Oxymoron is the ninth and most recent album by British singer-songwriter Nik Kershaw, released on 16 October 2020. The album was recorded at Abbey Road Studios. 

An EP, These Little Things, containing six of the albums tracks, was released on 26 June 2020 to promote the album. The album's first and only single, "From Cloudy Bay to Malibu", was released on 11 September 2020 and was played by Ken Bruce on BBC Radio 2 two days prior. Kershaw also appeared on Robert Elms's BBC Radio London show to promote the album.

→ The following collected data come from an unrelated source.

(** C7.  Compaction is configuration.  The compaction demo builds the app
    research_app_compacting with an [EventsCompactionConfig] of interval 3
    and overlap 1 and a runner over that app.  Whatever the SDK answers, the
    messages the demo hands to the runner are its own queries, whole and in
    order: the first [n] of the four, and all four when it returns. *)
Theorem compaction_is_configured (w : World F) :
  ∃ f lines calls n,
    (context_compaction_demo w).1 =
      mkWorld f (environ w) (console w ++ compaction_banner :: lines)
        (Some db_service)
        (sdk_log w ++
           [ Construct (OGemini gemini_model);
             Construct (OAgent compaction_agent);
             Construct (OEventsCompactionConfig (mkEventsCompactionConfig 3 1));
             Construct (OApp (mkApp "research_app_compacting" compaction_agent
                                (Some (mkEventsCompactionConfig 3 1))));
             Construct (OSessionService db_service);
             Construct (ORunner
                          (mkRunner None
                             (Some (mkApp "research_app_compacting"
                                      compaction_agent
                                      (Some (mkEventsCompactionConfig 3 1))))
                             None db_service)) ] ++ calls)
        (next_oid w)
    ∧ Forall (request_of compaction_runner compaction_queries) calls
    ∧ (n ≤ 4)%nat
    ∧ omap sent_message calls
      = (λ q, mkContent (Some "user") (Some [mkPart (Some q)]))
          <$> take n compaction_queries
    ∧ ((context_compaction_demo w).2 = Ret tt → n = 4%nat).
Proof.
  destruct (context_compaction_demo_done w)
    as (f & lines & calls & n & Hw & _ & Hcalls & Hn & Hmsg & Hret).
  by exists f, lines, calls, n.
Qed.

(** ** The main block *)

Lemma banners_on_chat lines : Forall chat_line lines → banners_on lines = [].
Proof.
  unfold banners_on. induction 1 as [|line lines Hline _ IH]; [done|].
  rewrite filter_cons, decide_False; [done|by apply chat_line_not_banner].
Qed.

Lemma demo_done_banner (w w' : World F) res banner svc built fresh r qs :
  banner ∈ banners →
  demo_done w w' res banner svc built fresh r qs →
  banners_on (console w') = (banners_on (console w) ++ [banner])%list.
Proof.
  intros Hb (f & lines & calls & n & -> & Hlines & _). cbn [console].
  unfold banners_on. rewrite filter_app, filter_cons, decide_True by done.
  f_equal. f_equal. by apply banners_on_chat.
Qed.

Though the album had very little promotion, it was strongly encouraged on with fan promotion by Dark Corner Productions, who created a series of 'Unofficial Music Videos'. On 6 June 2021, Izzy Kershaw, Nik's daughter, praised Dark Corner Productions efforts and quoted via her Facebook; "A Fan of mine and my Dad's music, made a music video for my dad's song: 'The Chosen Ones' and it's actually really good. It's a shame dad didn't get a proper music video done for it because of lockdown. So, it's really lovely to see someone else take up the job out of just love for his music."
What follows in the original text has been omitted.